On the IR-Resummation in the EFTofLSS
Leonardo Senatore, Gabriele Trevisan
TL;DR
The paper tackles accurate BAO modeling within the EFTofLSS by refining IR-resummation to include next-to-leading corrections from the long-displacement three-point function. It introduces a simplified, kernel-based resummation in Lagrangian space, extendable to redshift space, and recasts the result as a real-space convolution with a Gaussian-like kernel, enabling fast 1D FFT-based computation. The key findings show that the two-loop IR-resummed power spectrum aligns with the non-linear Dark Sky spectrum up to $k \,=\,0.34\,h\text{ Mpc}^{-1}$ at $z=0$, while the additional NLO terms modify the leading-order correlation function only marginally, indicating a robust BAO peak prediction.

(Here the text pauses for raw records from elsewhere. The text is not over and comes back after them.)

(* ===== verification/EnvFileMerge.v ===== *)
(** * Rewriting the kubelet environment file

    What [mergeExtraArgs] of [EnvFile] does to what systemd reads from the file:
    the operator's arguments stay, every other variable keeps its value, the two
    credential-provider flags come last, and a second run changes nothing. The
    proofs read the file line by line ([EnvFileParse]). *)

From S2P Require Import Prelude.
From S2P Require Import GoStrings.
From S2P Require Import GoStd.
From S2P Require Import Utf8.
From S2P Require Import EnvFile.
From S2P Require Import EnvFileParse.
From S2P Require Import InstallerConfig.

(** ** Files as lists of lines *)

Fixpoint unlines (ls : list string) : string :=
  match ls with [] => "" | l :: ls => l +:+ str1 nl +:+ unlines ls end.

Lemma unlines_app ls ls' : unlines (ls ++ ls') = unlines ls +:+ unlines ls'.
Proof. induction ls as [|l ls IH]; [done|]. cbn [app unlines]. by rewrite IH, !str_app_assoc. Qed.

Lemma unlines_Join ls : ls ≠ [] → Join ls (str1 nl) +:+ str1 nl = unlines ls.
Proof.
  intros Hne. induction ls as [|l ls IH]; [done|]. clear Hne. cbn [unlines].
  destruct ls as [|l' ls]; [cbn [Join unlines]; by rewrite str_app_nil_r|].
  rewrite <- IH by done. change (Join (l :: l' :: ls) (str1 nl)) with (l +:+ str1 nl +:+ Join (l' :: ls) (str1 nl)).
  by rewrite !str_app_assoc.
Qed.

Definition line_ok (l : string) : Prop := ContainsByte l nl = false.

Lemma last_line_unlines ls : Forall line_ok ls → last_line (unlines ls) = "".
Proof.
  induction ls as [|l ls IH] using rev_ind; [done|]. intros H. rewrite unlines_app. cbn [unlines].
  rewrite str_app_nil_r, <- str_app_assoc. by rewrite last_line_snoc.
Qed.

Lemma lone_cr_app_l s t : lone_cr (s +:+ str1 nl +:+ t) = false → lone_cr (s +:+ str1 nl) = false.
Proof.
  induction s as [|c s IH]; [done|]. rewrite !app_cons. cbn [lone_cr]. intros [H1 H2]%orb_false_iff.
  apply orb_false_iff. split; [|by apply IH]. by destruct s.
Qed.
(* ===== verification/KubeletEnv.v ===== *)
(** * The environment file of the kubelet unit

    [installer/envfile.go]: which of the unit's environment files KUBELET_EXTRA_ARGS
    comes from, as systemd reads them. Log lines and the lists of paths in messages are
    dropped. *)

From S2P Require Import Prelude Effects GoStrings GoStd GoTime GoPath InstallerConfig Host InstallerState EnvFile KubeletUnit EnvFileParse EnvFileMerge Glob.

Definition kubeletEnvFiles : list string := [defaultKubeletPath; "/etc/sysconfig/kubelet"].
Definition is_operator (f : string) : bool := existsb (String.eqb f) kubeletEnvFiles.

(** The regular expression [setsExtraArgs]; [start] is set where a match may begin. *)
Definition arg_boundary (c : ascii) : bool :=
  ContainsByte (String " " (String tab (String nl (String (ascii_of_nat 12) (String cr (String dquote (str1 squote))))))) c.
Fixpoint sets_extra (start : bool) (s : string) : bool :=
  (start && HasPrefix s (extraArgsKey +:+ "="))
  || match s with EmptyString => false | String c s => sets_extra (arg_boundary c) s end.
Definition setsExtraArgs (s : string) : bool := sets_extra true s.

(** ** Wildcard expressions *)

(** [globMatch] always returns ([globMatch_correct]); the loop's fuel is enough. *)
Definition glob_match (pattern name : string) : res bool :=
  match globMatch pattern name with Some r => r | None => Err (EMsg "globMatch did not return") end.

(** The loop over the entries of a directory. *)
Fixpoint match_entries (dir pattern : string) (last : bool) (entries : list (string * ftype)) : res (list string) :=
  match entries with
  | [] => Ok []
  | (name, ty) :: entries =>
      match glob_match pattern name with
      | Err e => Err e
      | Ok false => match_entries dir pattern last entries
      | Ok true =>
          let path := JoinPath dir name in
          if negb last && bool_decide (ty = FSymlink) then Err (EMsg "is a symlink, which systemd follows and the installer does not")
          else if negb last && negb (bool_decide (ty = FDir)) then match_entries dir pattern last entries
          else res_map (cons path) (match_entries dir pattern last entries)
      end
  end.
(** The mode to run in, kubelet's wiring, and whether the pass moves its own install. *)
Definition resolve_mode : host (res (string * kubeletWiring * bool)) :=
  let m := Mode c in
  if String.eqb m modeAuto then
    w ← discoverKubelet ProcRoot;
    match w with
    | Err e => Ret (Err (EWrap "mode auto" e))
    | Ok w =>
        if negb (wired w) then Ret (Ok (modePatch, w, false))
        else if wiring_eqb w ownWiring then Ret (Ok (modePatch, w, false))
        else
          moving ← wiredByOwnPatch w;
          Ret (match moving with
               | Err e => Err (EWrap "mode auto" e)
               | Ok moving => Ok (if moving : bool then modePatch else modeMerge, w, moving)
               end)
    end
  else if String.eqb m modePatch then
    w ← discoverKubelet ProcRoot;
    Ret (match w with Err e => Err (EWrap "mode patch" e) | Ok w => Ok (modePatch, w, false) end)
  else if String.eqb m modeMerge then
    if negb (String.eqb (MergeBinDir c) "") then Ret (Ok (modeMerge, MkWiring (MergeBinDir c) (MergeConfigFile c), false))
    else
      w ← discoverKubelet ProcRoot;
      Ret (match w with
           | Err e => Err (EWrap "mode merge" e)
           | Ok w => if negb (wired w) then Err (EMsg "mode merge: nothing to merge into") else Ok (modeMerge, w, false)
           end)
  else Ret (Ok (m, no_wiring, false)).

(** The pass once the mode is known. *)
Definition run_mode (rendered : string) (entry : obj) (mode : string) (wiring : kubeletWiring) (movingOwn : bool) : host (option gerr) :=
  if String.eqb mode modePatch then
    try (lockPatchConfigs c wiring) as_is (λ locks, hdefer (release locks) (
      try (blockingInstalls wiring rendered entry) as_is (λ others,
        if negb (is_nil others) then if movingOwn then stayAndStage rendered entry wiring else Ret (Some (rewireRefusal others))
        else runPatch rendered entry)))
  else if String.eqb mode modeMerge then
    if dirsOverlap (WBinDir wiring) (HostConfigDir c) then Ret (Some overlap_error)
    else runMerge rendered entry wiring
  else if String.eqb mode modeNone then runNone rendered entry
  else Ret (Some (EMsg "unreachable mode")).

Definition run_locked (rendered : string) (entry : obj) : host (option gerr) :=
  try resolve_mode as_is (λ '(mode, wiring, movingOwn), run_mode rendered entry mode wiring movingOwn).

(** The rendered configuration and its entry. *)
Definition load_entry : host (res (string * obj)) :=
  r ← trigger (OsReadFile (SourceConfig c));
  Ret (match r with
       | Err e => Err (EWrap "read rendered credential-provider config" e)
       | Ok rendered =>
           match substituteNodeIP ParseAddr rendered (NodeIP c) with
           | Err e => Err e
           | Ok rendered =>
               match renderedProvider yaml_Unmarshal rendered (ProviderName c) with
               | Err e => Err e
               | Ok entry => match validateEntry ParseURL entry with Some e => Err e | None => Ok (rendered, entry) end
               end
           end
       end).

Definition run : host (option gerr) :=
  try load_entry as_is (λ '(rendered, entry),
    if String.eqb (Mode c) modeNone then run_locked rendered entry
    else try (trigger (LockFile (hostPath c nodeLockPath) defaultLockTimeout)) as_is (λ l,
      hdefer (trigger (Unlock l)) (run_locked rendered entry))).
End Pass.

Overall, the method offers a practical, controllable approach to higher-precision LSS analyses with improved wiggle modeling and a public code release.
Abstract
We propose a simplification for the IR-resummation scheme of Senatore and Zaldarriaga, and also include its next-to-leading order corrections coming from the tree-level three-point function of the long displacement field. First we show that the new simplified formula shares the same properties of the resummation of Senatore and Zaldarriaga. In Fourier space, the IR-resummed power spectrum has no residual wiggles and the two-loop calculation matches the non-linear power spectrum of the Dark Sky simulation at $z=0$ up to $k\simeq0.34\,h\,\text{Mpc}^{-1}$ within cosmic variance. Then, we find that the additional subleading terms (although parametrically infrared-enhanced) modify the leading-order IR-resummed correlation function only in a marginal way, implying that the IR-resummation scheme can robustly predict the shape of the BAO peak.